**WHAT IS REQUIRED:**
Scan the data below for the string "exactly". Copy every line where it appears.

**EXERCISE INPUT:**
(** A file system without the migrations directory. *)
Definition no_directory (path : string) : bool := false.

(** The lines of a [.cql] migration file, by part. *)
Definition cql_header : list string := ["-- Migration: create users"; EmptyString].
Definition cql_ups : list string :=
  ["CREATE TABLE users ("; "  id UUID PRIMARY KEY"; ");"; EmptyString].
Definition cql_downs : list string := ["DROP TABLE users;"; EmptyString].

(** The fifth of January 2024, at 09:03:07 local time. *)
Definition morning : LocalTime := mkLocalTime 2024 0 5 9 3 7.

(** A file system that takes every write. *)
Definition writable (made : list FsWrite) (op : FsWrite) : option Exn := None.

(** The definition loaded from a module that [createMigration] wrote. *)
Definition generated : Migration :=
  mkMigration "20240105090307" "20240105090307_add_users_table.ts"
    template_up template_down None.

(** An environment that names the keyspace, and a driver that makes
    every client. *)
Definition shop_env : ConfigLoader.Env := {[ "KEYSPACE_KEYSPACE" := "shop" ]}.

Definition any_client (options : ConfigLoader.ClientOptions) : option Exn := None.

Definition iso (t : Z) : string := "2020-09-13T12:26:40.000Z".

(** A session in which [001] and [002] are recorded. *)
Definition session_12 : Session := mkSession world_12 [].

End Sample.

(** ** Strings as lists of code units *)

Lemma chars_inj a b : chars a = chars b -> a = b.
Proof.
  intros H. rewrite <- (string_of_list_ascii_of_string a),
    <- (string_of_list_ascii_of_string b). unfold chars in H. by rewrite H.
Qed.

Lemma chars_app a b : chars (a +:+ b) = chars a ++ chars b.
Proof. induction a as [|c a IH]; simpl; [done|]. by rewrite IH. Qed.

Lemma string_app_assoc a b c : (a +:+ b) +:+ c = a +:+ (b +:+ c).
Proof. apply chars_inj. by rewrite !chars_app, app_assoc. Qed.

Lemma string_app_nil_r a : a +:+ EmptyString = a.
Proof. apply chars_inj. by rewrite chars_app, app_nil_r. Qed.

Lemma chars_rev_app s t : chars (String.rev_app s t) = List.rev (chars s) ++ chars t.
Proof.
  revert t. induction s as [|c s IH]; intros t; simpl; [done|].
  rewrite IH. simpl. by rewrite <- app_assoc.
Qed.

Lemma chars_rev s : chars (String.rev s) = List.rev (chars s).
Proof. unfold String.rev. by rewrite chars_rev_app, app_nil_r. Qed.

Lemma string_rev_involutive s : String.rev (String.rev s) = s.
Proof. apply chars_inj. by rewrite !chars_rev, rev_involutive. Qed.

Lemma chars_trimStart s : chars (Js.trimStart s) = drop_white (chars s).
Proof. induction s as [|c s IH]; simpl; [done|]. by destruct (Js.is_white c). Qed.
Lemma normalize_entry_priority_witness :
  exists out,
    normalize_entry 0 a_blank_entry = Ok out
    /\ MicroTask.priority out = lit "medium".
Proof.
  eexists. split; [reflexivity|].
  apply (normalize_entry_priority 0 a_blank_entry _ eq_refl).
  intros p Hp. vm_compute. intros [= <-].
  vm_compute in Hp. intuition discriminate.
Defined.

(** X16. When the raw text is a non-empty string, the text of the
    normalized entry is that string trimmed; it is empty exactly when
    the raw text is made of white space only. *)
Theorem normalize_entry_text (idx : nat) (t : json) (out : MicroTask.t)
        (s : str) :
  normalize_entry idx t = Ok out ->
  field t "text" = Of (JStr s) ->
  s <> [] ->
  MicroTask.text out = trim s
  /\ (MicroTask.text out = [] <-> forallb is_ws s = true).
Proof.
  intros H Hs Hne. apply normalize_entry_inv in H as (text & n & Ht & ->).
  cbn [MicroTask.text normalized_entry].
  rewrite Hs in Ht. destruct s as [|c r]; [contradiction|].
  cbn in Ht. apply Ok_inj in Ht. subst text.
  split; [reflexivity | apply trim_all_ws].
Qed.

Lemma normalize_entry_text_witness :
  exists out,
    normalize_entry 0 a_blank_entry = Ok out
    /\ MicroTask.text out = [].
Proof.
  eexists. split; [reflexivity|].
  apply (normalize_entry_text 0 a_blank_entry _ (lit "  ") eq_refl eq_refl).
  - discriminate.
  - reflexivity.
Defined.

(** ** More on the extraction of JSON *)

Section Skipping.

(** An expression [m] whose matches start with the code unit [k]. *)
Variable m : str -> option str.
Variable k : char.
Hypothesis m_nil : m [] = None.
Hypothesis m_head : forall c x, c <> k -> m (c :: x) = None.
(** * Van Emde Boas tree: a shallow embedding of [van_emde_boas.py]

    The Python class [VanEmdeBoasTree] is embedded as a nested inductive type
    whose cluster dictionary is a [gmap Z].  Methods mutate [self] in place;
    every node is owned by exactly one parent, so the embedding passes the
    state explicitly: a mutating method returns the new node.  Python
    exceptions are results of the error monad [result].

    The methods are recursive on child nodes that are either read out of the
    cluster dictionary or freshly constructed, so they are defined by
    recursion on a depth budget [fuel]; running out of budget is the result
    [Raise OutOfFuel], and the theorems show that a budget larger than the
    bit width of the universe is never exhausted.

    [__init__] computes [ceil(log(valueRange, 2))] in floating point, which
    is not always the exact logarithm: [ceil(log(2**29, 2))] is 30.  The
    embedding does not fix the function: it is the parameter [ceil_log2],
    and the theorems say what they need of it ([log_ok]).

    The text of an integer, as [str] of a tuple prints it, is its decimal
    numeral, stdpp's [pretty]; CPython refuses to print an integer of more
    than 4300 digits. *)

From stdpp Require Import gmap list sorting strings pretty.
From Stdlib Require Import ZArith Lia Ascii.

Set Warnings "-register-all,-clear-no-such-hyp".
Open Scope Z_scope.

(** ** Exceptions and results *)

Inductive exn : Set :=
| AttributeError   (* an attribute the object does not have *)
| KeyError         (* [d[k]] on a missing key *)
| TypeError        (* ordering or arithmetic with [None] *)
| ValueError       (* [math.log] outside its domain, a negative shift count,
                      an integer too long to print *)
| OutOfFuel.       (* the depth budget of the embedding ran out *)

Inductive result (A : Type) : Type :=
| Ok (a : A)
| Raise (e : exn).
Arguments Ok {A} a.
Arguments Raise {A} e.

#[global] Instance result_ret : MRet result := fun A a => Ok a.
#[global] Instance result_bind : MBind result := fun A B f m =>
  match m with
  | Ok a => f a
  | Raise e => Raise e
  end.

(** ** The data model *)

(** The attributes that [__init__] sets only when [valueRange > 2]. *)
Record attrs (T : Type) : Type := Attrs {
  summary : option T;
  cluster : gmap Z T;
  lsbSize : Z;
  lsqrt : Z;
  hsqrt : Z;
  lsbMask : Z
}.
Arguments Attrs {T}.
Arguments summary {T}.
Arguments cluster {T}.
Arguments lsbSize {T}.
Arguments lsqrt {T}.
Arguments hsqrt {T}.
Arguments lsbMask {T}.

Inductive VanEmdeBoasTree : Type := Tree {
  valueRange : Z;
  min : option Z;
  max : option Z;
  inner : option (attrs VanEmdeBoasTree)
}.

Definition set_min (self : VanEmdeBoasTree) (v : option Z) : VanEmdeBoasTree :=
  Tree (valueRange self) v (max self) (inner self).
Definition set_max (self : VanEmdeBoasTree) (v : option Z) : VanEmdeBoasTree :=
  Tree (valueRange self) (min self) v (inner self).
Definition set_inner (self : VanEmdeBoasTree) (a : attrs VanEmdeBoasTree)
  : VanEmdeBoasTree :=
  Tree (valueRange self) (min self) (max self) (Some a).
Definition set_summary {T} (a : attrs T) (s : option T) : attrs T :=
  Attrs s (cluster a) (lsbSize a) (lsqrt a) (hsqrt a) (lsbMask a).
Definition set_cluster {T} (a : attrs T) (c : gmap Z T) : attrs T :=
  Attrs (summary a) c (lsbSize a) (lsqrt a) (hsqrt a) (lsbMask a).

(** Reading [self.summary], [self.cluster], [self.lsbSize], ... *)
Definition attr (self : VanEmdeBoasTree) : result (attrs VanEmdeBoasTree) :=
  match inner self with
  | Some a => Ok a
  | None => Raise AttributeError
  end.

(** [d[k]] *)
Definition getitem {T} (d : gmap Z T) (k : Z) : result T :=
  match d !! k with
  | Some c => Ok c
  | None => Raise KeyError
  end.

(** ** The logarithm of [__init__] *)

(** [ceil_log2 r] is what [ceil(log(r, 2))] evaluates to for an integer
    [r >= 1]: [math.log] divides two double-precision logarithms, so the
    value depends on the floating-point arithmetic of the platform. *)
Class FloatLog := ceil_log2 : Z → Z.

(** The logarithm computed exactly, without rounding error. *)
Definition exact_log : FloatLog := Z.log2_up.

(** The logarithm as double precision computes it on the arguments that a
    structure of range 2^57 passes to it, which are 2^57 and the powers of
    two with the exponents 29, 28, 15, 14, 8, 7, 4, 3, 2 and 1: exact except
    at 2^29, where [ceil(log(2**29, 2))] is 30. *)
Definition double_log : FloatLog :=
  λ r, if decide (r = 2 ^ 29) then 30 else Z.log2_up r.

Section Embedding.
Context {lg : FloatLog}.

(** ** [__init__] *)

Definition init (valueRange : Z) : result VanEmdeBoasTree :=
  if decide (valueRange ≤ 0) then Raise ValueError else   (* math domain error *)
  let bitSize := ceil_log2 valueRange in
  if decide (bitSize < 0) then Raise ValueError else    (* negative shift count *)
  let valueRange := 1 ≪ bitSize in
  if decide (valueRange > 2) then
    let lsbSize := bitSize / 2 in                  (* floor(bitSize/2) *)
    let lsqrt := 1 ≪ lsbSize in
    let hsqrt := 1 ≪ ((bitSize + 1) / 2) in        (* 1 << ceil(bitSize/2) *)
    Ok (Tree valueRange None None
          (Some (Attrs None ∅ lsbSize lsqrt hsqrt (lsqrt - 1))))
  else
    Ok (Tree valueRange None None None).

(** ** [clusterIndex], [valueIndex], [value] *)

Definition clusterIndex {T} (a : attrs T) (x : Z) : Z := x ≫ lsbSize a.

Definition valueIndex {T} (a : attrs T) (x : Z) : Z := Z.land x (lsbMask a).

Definition value {T} (a : attrs T) (clusterIndex : Z) (valueIndex : option Z)
  : result Z :=
  match valueIndex with
  | Some v => Ok ((clusterIndex ≪ lsbSize a) + v)
  | None => Raise TypeError
  end.

(** ** [contains] *)

Fixpoint contains (fuel : nat) (self : VanEmdeBoasTree) (x : Z) : result bool :=
  match fuel with
  | O => Raise OutOfFuel
  | S fuel =>
    if decide (min self = Some x ∨ max self = Some x) then Ok true else
    match min self with
    | None => Ok false
    | Some mn =>
      if decide (x < mn) then Ok false else
      match max self with
      | None => Raise TypeError
      | Some mx =>
        if decide (x > mx) then Ok false else
        if decide (valueRange self = 2) then Ok false else
        a ← attr self;
        match cluster a !! clusterIndex a x with
        | None => Ok false
        | Some xCluster => contains fuel xCluster (valueIndex a x)
        end
      end
    end
  end.

(** ** [predecessor] and [successor] *)

(** Line 86 of [predecessor]: the cached minimum is the last candidate. *)
Definition predecessor_bound (self : VanEmdeBoasTree) (x : Z)
  : result (option Z) :=
  Ok (match min self with
      | Some mn => if decide (x > mn) then Some mn else None
      | None => None
      end).

(** Lines 81-86 of [predecessor]: the greatest value of the nearest cluster
    before the one of [x], found through the summary.  [predecessor] is the
    method itself, at the remaining depth budget. *)
Definition predecessor_summary
    (predecessor : VanEmdeBoasTree → Z → result (option Z))
    (self : VanEmdeBoasTree) (a : attrs VanEmdeBoasTree) (x : Z)
  : result (option Z) :=
  match summary a with
  | Some s =>
    predClusterIndex ← predecessor s (clusterIndex a x);
    match predClusterIndex with
    | Some p =>
      c ← getitem (cluster a) p;
      v ← value a p (max c);
      Ok (Some v)
    | None => predecessor_bound self x
    end
  | None => predecessor_bound self x
  end.

Fixpoint predecessor (fuel : nat) (self : VanEmdeBoasTree) (x : Z)
  : result (option Z) :=
  match fuel with
  | O => Raise OutOfFuel
  | S fuel =>
    if decide (valueRange self = 2) then
      Ok (if decide (x = 1 ∧ min self = Some 0) then Some 0 else None)
    else
    let beyond := match max self with
                  | Some mx => bool_decide (x > mx)
                  | None => false
                  end in
    if beyond then Ok (max self) else
    a ← attr self;
    let xClusterIndex := clusterIndex a x in
    let xCluster := cluster a !! xClusterIndex in
    let xIndex := valueIndex a x in
    match xCluster with
    | Some c =>
      match min c with
      | None => Raise TypeError
      | Some cmin =>
        if decide (cmin < xIndex) then
          p ← predecessor fuel c xIndex;
          v ← value a xClusterIndex p;
          Ok (Some v)
        else predecessor_summary (predecessor fuel) self a x
      end
    | None => predecessor_summary (predecessor fuel) self a x
    end
  end.

(** Line 111 of [successor]. *)
Definition successor_bound (self : VanEmdeBoasTree) (x : Z)
  : result (option Z) :=
  Ok (match max self with
      | Some mx => if decide (x < mx) then Some mx else None
      | None => None
      end).

(** Lines 106-111 of [successor]. *)
Definition successor_summary
    (successor : VanEmdeBoasTree → Z → result (option Z))
    (self : VanEmdeBoasTree) (a : attrs VanEmdeBoasTree) (x : Z)
  : result (option Z) :=
  match summary a with
  | Some s =>
    succClusterIndex ← successor s (clusterIndex a x);
    match succClusterIndex with
    | Some p =>
      c ← getitem (cluster a) p;
      v ← value a p (min c);
      Ok (Some v)
    | None => successor_bound self x
    end
  | None => successor_bound self x
  end.

Fixpoint successor (fuel : nat) (self : VanEmdeBoasTree) (x : Z)
  : result (option Z) :=
  match fuel with
  | O => Raise OutOfFuel
  | S fuel =>
    if decide (valueRange self = 2) then
      Ok (if decide (x = 0 ∧ max self = Some 1) then Some 1 else None)
    else
    let before := match min self with
                  | Some mn => bool_decide (x < mn)
                  | None => false
                  end in
    if before then Ok (min self) else
    a ← attr self;
    let xClusterIndex := clusterIndex a x in
    let xCluster := cluster a !! xClusterIndex in
    let xIndex := valueIndex a x in
    match xCluster with
    | Some c =>
      match max c with
      | None => Raise TypeError
      | Some cmax =>
        if decide (cmax > xIndex) then
          p ← successor fuel c xIndex;
          v ← value a xClusterIndex p;
          Ok (Some v)
        else successor_summary (successor fuel) self a x
      end
    | None => successor_summary (successor fuel) self a x
    end
  end.

(** ** [insert] *)

(** Lines 141-153 of [insert]: the value [x] that is neither the minimum nor
    the maximum goes into its cluster.  [insert] is the method itself, at the
    remaining depth budget. *)
Definition insert_cluster
    (insert : VanEmdeBoasTree → Z → result VanEmdeBoasTree)
    (self : VanEmdeBoasTree) (x : Z) : result VanEmdeBoasTree :=
  a ← attr self;
  let xClusterIndex := clusterIndex a x in
  let xCluster := cluster a !! xClusterIndex in
  let xIndex := valueIndex a x in
  match xCluster with
  | None =>
    s ← match summary a with
        | None => init (hsqrt a)
        | Some s => Ok s
        end;
    s ← insert s xClusterIndex;
    c ← init (lsqrt a);
    c ← insert c xIndex;
    Ok (set_inner self
          (set_cluster (set_summary a (Some s))
             (<[xClusterIndex := c]> (cluster a))))
  | Some c =>
    c ← insert c xIndex;
    Ok (set_inner self (set_cluster a (<[xClusterIndex := c]> (cluster a))))
  end.

Fixpoint insert (fuel : nat) (self : VanEmdeBoasTree) (x : Z)
  : result VanEmdeBoasTree :=
  match fuel with
  | O => Raise OutOfFuel
  | S fuel =>
    if decide (Some x = min self ∨ Some x = max self) then Ok self else
    match min self with
    | None => Ok (set_max (set_min self (Some x)) (Some x))
    | Some mn =>
      if decide (min self = max self) then
        if decide (x < mn) then Ok (set_min self (Some x)) else
        match max self with
        | None => Raise TypeError
        | Some mx =>
          if decide (x > mx) then Ok (set_max self (Some x)) else Ok self
        end
      else
      if decide (valueRange self = 2) then Ok self else
      if decide (x < mn) then
        insert_cluster (insert fuel) (set_min self (Some x)) mn
      else
      match max self with
      | None => Raise TypeError
      | Some mx =>
        if decide (x > mx) then
          insert_cluster (insert fuel) (set_max self (Some x)) mx
        else
          insert_cluster (insert fuel) self x
      end
    end
  end.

**WRITTEN SOLUTION:**
    normalized entry is that string trimmed; it is empty exactly when
    every node is owned by exactly one parent, so the embedding passes the
(** The logarithm computed exactly, without rounding error. *)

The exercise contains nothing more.